Comunicado de Imprensa
Imprensa da CIDH
Washington, DC— A Comissão Interamericana de Direitos Humanos (CIDH) apresentou perante a Corte Interamericana de Direitos Humanos, em 18 de outubro de 2025, o caso N° 12.859, relativo ao Brasil pelo desaparecimento forçado de Jurandir Ferreira de Lima e pela falta de investigação efetiva dos fatos.
A CIDH recebeu a petição em janeiro de 2007, na qual se relata que Jurandir Ferreira de Lima, homem afrodescendente de 30 anos, era presidente da Associação de Residentes de Vilage Pavuna, no Rio de Janeiro. Em 14 de março de 1995, Jurandir saiu do seu lar com destino à Associação e nunca regressou. Testemunhas observaram que foi preso por policiais e supostamente assassinado, ainda que seu paradeiro siga desconhecido. Seus familiares foram ameaçados ao tentar procurá-lo, e a denúncia inicial perante a Delegacia 31 de Ricardo de Albuquerque não resultou em uma investigação efetiva.
A CIDH constatou que todos os elementos indicam que o desaparecimento foi praticado com a participação de agentes estatais e que não foi revelado o paradeiro da vítima, caracterizando-se, assim, os elementos do desaparecimento forçado segundo parâmetros internacionais.

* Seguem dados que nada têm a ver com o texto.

Lemma Stream_Read_full w h buf offset :
  stream_ok h -> es_ok w -> esio_proto_ h = kBrpc -> isClosed_ h = false -> req_range offset (slen buf) ->
  exists rv out h' w', Stream_Read w h buf offset = Some (rv, out, h', w') /\
     stream_ext h h' /\ es_ok w' /\ ioInflight_ h' = ioInflight_ h /\
     (forall tgt id x, es_byte w' tgt id x = es_byte w tgt id x) /\ slen out = slen buf /\
     (too_large h offset (slen buf) = true -> rv = CYPRE_C_DATA_TOO_LARGE) /\
     (rv = CYPRE_OK -> forall i, 0 <= i < slen buf -> known h' (offset + i) /\
        forall c, blob_byte w h' (offset + i) = Some c -> byte_at out i = c).
Proof.
  intros Hok Hw Hpr Hcl Hrg. pose proof Hrg as (Ho & Hl & Hm). unfold Stream_Read. rewrite Hcl.
  destruct (splitUserRequest_spec h offset (slen buf) Hok Hrg) as (rv & parts & h1 & -> & Hok1 & Hh1 & Hr).
  cbn [mbind option_bind]. pose proof (split_ext h h1 (ioInflight_ h1 + 1) Hh1 Hok1) as (Hx & Hok2 & Hi & _).
  destruct (too_large _ _ _).
  - destruct Hr as [-> ->]. cbn. do 4 eexists. split; [done|].
    assert (Hx1 : stream_ext h h1) by (destruct Hh1 as [->|[m ->]]; [done|]; split; [done|]; split; done).
    by split_and!.
  - destruct Hr as (-> & Ht & Htot & Hn & Hbr). rewrite Z.eqb_refl. cbn [negb].
    destruct (read_parts_spec (header_crc32 (slen buf) offset) parts w
      (set_inflight h1 (ioInflight_ h1 + 1)) (mkUReq CYPRE_OK (Z.of_nat (length parts))) buf 0 CYPRE_OK offset)
      as (rv & u & out & h2 & w2 & -> & Hx2 & Hw2 & Hi2 & Hk2 & Hl2 & _ & Hs2);
      try done; try lia; [by rewrite Hpr in Hbr|by apply (tiles_ext h)|].
    cbn [mbind option_bind].
    rewrite Htot in *. do 4 eexists. split; [done|]. split_and!; [by eapply stream_ext_trans|done| |done|done|done|].
    + rewrite Hi2. cbn [set_inflight ioInflight_]. destruct parts; [cbn [length] in Hn; lia|]. lia.
    + intros Hrv i Hi'. by apply (Hs2 Hrv).
Qed.

Lemma Stream_Read_spec w h buf offset :
  stream_ok h -> es_ok w -> esio_proto_ h = kBrpc -> isClosed_ h = false -> req_range offset (slen buf) ->
  exists rv out h' w', Stream_Read w h buf offset = Some (rv, out, h', w') /\
     stream_ext h h' /\ es_ok w' /\ ioInflight_ h' = ioInflight_ h /\
     bytes_kept 0 0 w h w' h' /\ slen out = slen buf /\
     (too_large h offset (slen buf) = true -> rv = CYPRE_C_DATA_TOO_LARGE) /\
     (rv = CYPRE_OK -> forall i c, 0 <= i < slen buf ->
        blob_byte w h (offset + i) = Some c -> byte_at out i = c).
Proof.
  intros Hok Hw Hpr Hcl Hrg.
  destruct (Stream_Read_full w h buf offset Hok Hw Hpr Hcl Hrg) as (rv & out & h' & w' & E & Hx & Hw' & Hi & Hk & Hl & Ht & Hd).
  exists rv, out, h', w'. split_and!; [done..| |done|done|].
  - intros x c _ _ Hb. rewrite (blob_byte_es w w'), (proj2 (known_ext w h h' x Hx (blob_byte_known _ _ _ _ Hb))); done.
  - intros Hrv i c Hi' Hb. apply (Hd Hrv); [done|]. by rewrite (proj2 (known_ext w h h' _ Hx (blob_byte_known _ _ _ _ Hb))).
Qed.

(** ** Claims *)

(** C23: a request of the client is cut exactly along the extent boundary: for
    extents of 4KB to 4GB [splitUserRequest] refuses a request that spans more
    than two extents and otherwise yields one or two parts that lie in
    consecutive positions of the blob, each inside its extent; the 32-bit
    fields of the messages lose nothing, and the bytes of the parts, joined,
    are the bytes of the buffer. *)
Theorem split_parts_exact h offset buf :
  stream_ok h -> req_range offset (slen buf) ->
  exists rv parts h', splitUserRequest h offset (slen buf) = Some (rv, parts, h') /\ stream_ok h' /\
    if too_large h offset (slen buf) then rv = CYPRE_C_DATA_TOO_LARGE /\ parts = []
    else rv = CYPRE_OK /\ tiles (so_blob_id h) (so_extent_size h) offset parts /\
      (length parts = 1%nat \/ length parts = 2%nat) /\
      (forall p dc hc, p ∈ parts -> io_offset (part_msg p dc hc) = p_roff p /\
         io_size (part_msg p dc hc) = p_len p /\ p_roff p + p_len p <= so_extent_size h) /\
      parts_data buf 0 parts = buf.
Proof.
  intros Hok Hrg. pose proof Hrg as (Ho & Hl & Hm).
  destruct (splitUserRequest_spec h offset (slen buf) Hok Hrg) as (rv & parts & h' & E & Hok' & _ & Hr).
  exists rv, parts, h'. split_and!; [done|done|]. destruct (too_large _ _ _); [done|].
  destruct Hr as (-> & Ht & Htot & Hn & _). split_and!; try done.
  - intros p dc hc Hp. clear -Ht Hp Hok Ho. pose proof (so_size h Hok) as Hes.
    revert offset Ho Ht. induction Hp as [p parts|p q parts _ IH]; intros offset Ho [(i & _ & Ei & Hr & Hl & Hle) Ht].
    + cbn. rewrite !wrap32_small by (unfold is_u32; lia). done.
    + eapply IH; [|exact Ht]. lia.
  - destruct (parts_data_spec _ _ buf parts 0 _ Ht) as [Hs Hb]; [lia|lia|].
    apply string_ext; [lia|]. intros i Hi. rewrite Hb by lia. done.
Qed.

(** C7: to a handle on a blob the extent servers are one array of bytes: a
    synchronous write returns, changes no known byte outside its range and
    leaves no request in flight; if it returns OK the bytes of its range are
    those of the buffer; a read returns, changes nothing, stays within the
    buffer, and if it returns OK every byte that was known is in the buffer.
    Both refuse requests that span more than two extents. *)
Theorem stream_is_byte_array w h buf offset :
  stream_ok h -> es_ok w -> esio_proto_ h = kBrpc -> isClosed_ h = false -> req_range offset (slen buf) ->
  (exists rv h' w', Stream_Write w h buf offset = Some (rv, h', w') /\
     stream_ok h' /\ es_ok w' /\ same_stream h h' /\ ioInflight_ h' = ioInflight_ h /\
     bytes_kept offset (slen buf) w h w' h' /\
     (too_large h offset (slen buf) = true -> rv = CYPRE_C_DATA_TOO_LARGE) /\
     (rv = CYPRE_OK -> forall i, 0 <= i < slen buf -> blob_byte w' h' (offset + i) = Some (byte_at buf i))) /\
  (exists rv out h' w', Stream_Read w h buf offset = Some (rv, out, h', w') /\
     stream_ok h' /\ es_ok w' /\ same_stream h h' /\ ioInflight_ h' = ioInflight_ h /\
     bytes_kept 0 0 w h w' h' /\ slen out = slen buf /\
     (too_large h offset (slen buf) = true -> rv = CYPRE_C_DATA_TOO_LARGE) /\
     (rv = CYPRE_OK -> forall i c, 0 <= i < slen buf ->
        blob_byte w h (offset + i) = Some c -> byte_at out i = c)).
Proof.
  intros Hok Hw Hpr Hcl Hrg. split.
  - destruct (Stream_Write_spec w h buf offset Hok Hw Hpr Hcl Hrg) as (rv & h' & w' & E & Hx & Hrest).
    exists rv, h', w'. destruct Hx as (Hs & Hk & _). split_and!; try apply Hrest; auto.
  - destruct (Stream_Read_spec w h buf offset Hok Hw Hpr Hcl Hrg) as (rv & out & h' & w' & E & Hx & Hrest).
    exists rv, out, h', w'. destruct Hx as (Hs & Hk & _). split_and!; try apply Hrest; auto.
Qed.

(** C14: an asynchronous request that is accepted calls the user back exactly
    once, after its last part ended, in whatever order the parts are answered
    or expire; until then it counts as in flight, and afterwards no more.  When
    the callback of a write reports OK, every byte of the buffer is stored.  A
    request that spans more than two extents is refused without a callback. *)
Theorem async_calls_back_once rd split w h buf offset rv a0 a :
  stream_ok h -> es_ok w -> esio_proto_ h = kBrpc -> isClosed_ h = false -> req_range offset (slen buf) ->
  AsyncIo_issue w h buf offset = Some (rv, a0) -> rtc (async_step rd offset split) a0 a ->
  if too_large h offset (slen buf) then
    rv = CYPRE_C_DATA_TOO_LARGE /\ a_calls a = [] /\ ioInflight_ (a_stream a) = ioInflight_ h
  else if decide (a_pending a = []) then
    exists st, a_calls a = [st] /\ ioInflight_ (a_stream a) = ioInflight_ h /\
      (st = CYPRE_OK -> rd = false -> forall i, 0 <= i < slen buf ->
         blob_byte (a_world a) (a_stream a) (offset + i) = Some (byte_at buf i))
  else a_calls a = [] /\ ioInflight_ (a_stream a) = ioInflight_ h + 1.
Proof.
  intros Hok Hw Hpr Hcl Hrg Ei Hrun. pose proof Hrg as (Ho & Hl & Hm). revert Ei.
  unfold AsyncIo_issue. rewrite Hcl.
  destruct (splitUserRequest_spec h offset (slen buf) Hok Hrg) as (rv1 & parts & h1 & -> & Hok1 & Hh1 & Hr).
  cbn [mbind option_bind]. pose proof (split_ext h h1 (ioInflight_ h1 + 1) Hh1 Hok1) as (Hx & Hok2 & Hi & _).
  destruct (too_large _ _ _).
  - destruct Hr as [-> ->]. cbn. intros [= <- <-]. split; [done|]. apply rtc_inv in Hrun as [<-|(a1 & Hst & _)].
    + cbn. auto.
    + exfalso. destruct Hst as [l pd r _ E|l pd r a2 _ E _|l pd r E]; cbn in E; by destruct l.
  - destruct Hr as (-> & Ht & Htot & Hn & Hbr). rewrite Z.eqb_refl. cbn [negb].
    set (a1 := mkAsyncIo (set_inflight h1 (ioInflight_ h1 + 1)) w (mkUReq CYPRE_OK (Z.of_nat (length parts))) [] [] buf).
    intros [= E1]. assert (I1 : async_inv rd (ioInflight_ h) offset (Z.of_nat (length parts)) 0 buf a1).
    { split; cbn; try done; try lia. rewrite (proj2 (Z.ltb_lt _ _)) by lia. split; [done|lia]. }
    apply (issue_parts_inv rd (ioInflight_ h) offset buf) in E1; [|done| |by rewrite Hpr in Hbr|lia|lia].
    2:{ rewrite Z.add_0_r. by apply (tiles_ext h). }
    rewrite Htot in E1.
    assert (I : async_inv rd (ioInflight_ h) offset 0 (0 + slen buf) buf a)
      by (eapply async_run_inv; [|exact Hrun|exact E1]; lia).
    destruct I as [_ _ _ Hr Hmm Hc _ _ _ Hst]. destruct (decide (a_pending a = [])) as [Ep|Ep].
    + rewrite Ep in Hr, Hst. cbn [length] in Hr. rewrite (proj2 (Z.ltb_ge _ _)) in Hc by lia.
      destruct Hc as [Hc Hi']. exists (u_status (a_ureq a)). split_and!; [done|done|].
      intros Es Erd i Hi2. destruct (Hst Erd Es i ltac:(lia)) as [?|(pd & Hin & _)]; [done|set_solver].
    + destruct (a_pending a); [done|]. cbn [length] in Hr. rewrite (proj2 (Z.ltb_lt _ _)) in Hc by lia. done.
Qed.
End Bytes.

(** ** Sender threads *)

Lemma pow2_of_land n : 1 <= n <= 64 -> Z.land n (n - 1) = 0 -> exists k, 0 <= k <= 6 /\ n = 2 ^ k.
Proof.
  intros Hn Hl. assert (Hc : n = 2 ^ Z.log2 n).
  { assert (Hall : forallb (fun m => negb (Z.land m (m - 1) =? 0) || (m =? 2 ^ Z.log2 m))
      (Z.of_nat <$> seq 1 64) = true) by (vm_compute; reflexivity).
    rewrite forallb_forall in Hall. specialize (Hall n).
    rewrite Hl, Z.eqb_refl in Hall. cbn [negb orb] in Hall. apply Z.eqb_eq, Hall.
    apply list_elem_of_In, list_elem_of_fmap. exists (Z.to_nat n). split; [lia|].
    apply elem_of_seq. lia. }
  exists (Z.log2 n). split; [|done]. split; [apply Z.log2_nonneg|].
  change 6 with (Z.log2 64). apply Z.log2_le_mono. lia.
Qed.

(** with arguments that [StartSenderWorker] accepts and at least one
    thread, every part goes to a queue that exists, all parts of an extent to
    the same one, and each queue can be set up with a capacity of one less
    than its size. *)
Theorem sender_queues_in_bounds thread_size power y :
  sender_args thread_size power = CYPRE_OK -> 1 <= thread_size ->
  0 <= sender_index thread_size y < thread_size /\
  (forall y', y_extent_idx y' = y_extent_idx y -> sender_index thread_size y' = sender_index thread_size y) /\
  exists r, Ring_Init (Ring_new RING_MP_SC (Z.shiftl 1 power)) = (Status_default, r) /\
    Ring_Capacity r = Z.shiftl 1 power - 1.
Proof.
  unfold sender_args. intros E Ht. repeat (bcase; [discriminate|]). b2p.
  destruct (pow2_of_land thread_size) as (k & Hk & ->); [lia|done|].
  assert (Hpow : 1 <= 2 ^ k <= 64).
  { split; [lia|]. change 64 with (2 ^ 6). apply Z.pow_le_mono_r; lia. }
  split; [|split].
  - unfold sender_index. rewrite wrap64_small by (unfold is_u64, u64_max; lia).
    rewrite Z.sub_1_r, <- Z.ones_equiv, Z.land_ones by lia.
    pose proof (Z.mod_pos_bound (HashKey y) (2 ^ k) ltac:(lia)) as Hb.
    unfold to_int32. rewrite wrap32_small by (unfold is_u32; lia).
    by rewrite (proj2 (Z.ltb_lt _ _)) by lia.
  - unfold sender_index, HashKey. by intros y' ->.
  - rewrite Z.shiftl_1_l. destruct (Init_holds RING_MP_SC power) as (r & Er & Hh); [lia|].
    exists r. split; [done|]. apply Hh.
Qed.

Lemma sender_queues_in_bounds_witness :
  0 <= sender_index 4 (YStreamHandle_new "bb-a.7" 7) < 4.
Proof. apply (sender_queues_in_bounds 4 10); [vm_compute; reflexivity|lia]. Defined.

A Comissão observou que o Estado não apresentou uma hipótese alternativa baseada em uma investigação diligente e efetiva, nem empreendeu ações imediatas para localizar Jurandir Ferreira de Lima e os responsáveis.
Quanto à investigação, a Comissão observou que foram realizadas diligências de maneira tardia e fragmentária. Entre 2004 e 2007 foram coletados depoimentos, porém não se iniciaram procedimentos efetivos. Em 2014, mais de 20 anos depois dos fatos, o Ministério Público arquivou o processo por ausência de provas, sem ter esclarecido o paradeiro de Ferreira de Lima, nem responsabilizado nenhuma pessoa.
A Comissão também observou que o Brasil não incorporou plenamente em sua legislação o tipo penal de desaparecimento forçado com todos os elementos desse crime, descumprindo suas obrigações de direito interno e de direito internacional. Destacou também que o trabalho de Ferreira de Lima como líder comunitário e defensor de direitos humanos o expôs a um risco especial, e que a impunidade em seu caso envia uma mensagem de tolerância frente à violência contra pessoas defensoras de direitos humanos.
Por tais considerações, a CIDH concluiu que o Estado brasileiro é responsável pela violação dos artigos 3, 4, 5, 8.1, 13, 16 e 25.1 da Convenção Americana sobre Direitos Humanos, combinados com os artigos 1.1 e 2 do mesmo instrumento, bem como do artigo 1, parágrafos a, b e d, da Convenção Interamericana sobre Desaparecimento Forçado de Pessoas, desde 3 de fevereiro de 2014, data de ratificação deste último tratado pelo Brasil.
Assim, a CIDH solicitou à Corte Interamericana que adote medidas de reparação que incluam:
1. Reparação integral das violações, com compensação econômica e satisfação.
2. Assistência em saúde física e mental aos familiares, de maneira acordada e voluntária.
3. Investigação sobre o paradeiro ou destino de Jurandir e, se for o caso, entrega dos restos mortais aos familiares.
4. Investigação penal diligente e efetiva dos responsáveis pelas violações.
5. Tipificação do crime de desaparecimento forçado conforme os parâmetros interamericanos.
6. Medidas de não repetição, incluindo o fortalecimento de capacidades de autoridades para investigar desaparecimentos, recursos logísticos e científicos adequados, e capacitação em parâmetros internacionais e princípios orientadores da busca por pessoas desaparecidas.
A CIDH é um órgão principal e autônomo da Organização dos Estados Americanos (OEA), cujo mandato deriva da Carta da OEA e da Convenção Americana de Direitos Humanos. A Comissão Interamericana está mandatada para promover a observância dos direitos humanos na região e atuar como órgão consultivo da OEA sobre o assunto. A CIDH é composta por sete membros independentes, eleitos pela Assembleia Geral da OEA em caráter pessoal, e não representam seus países de origem ou residência.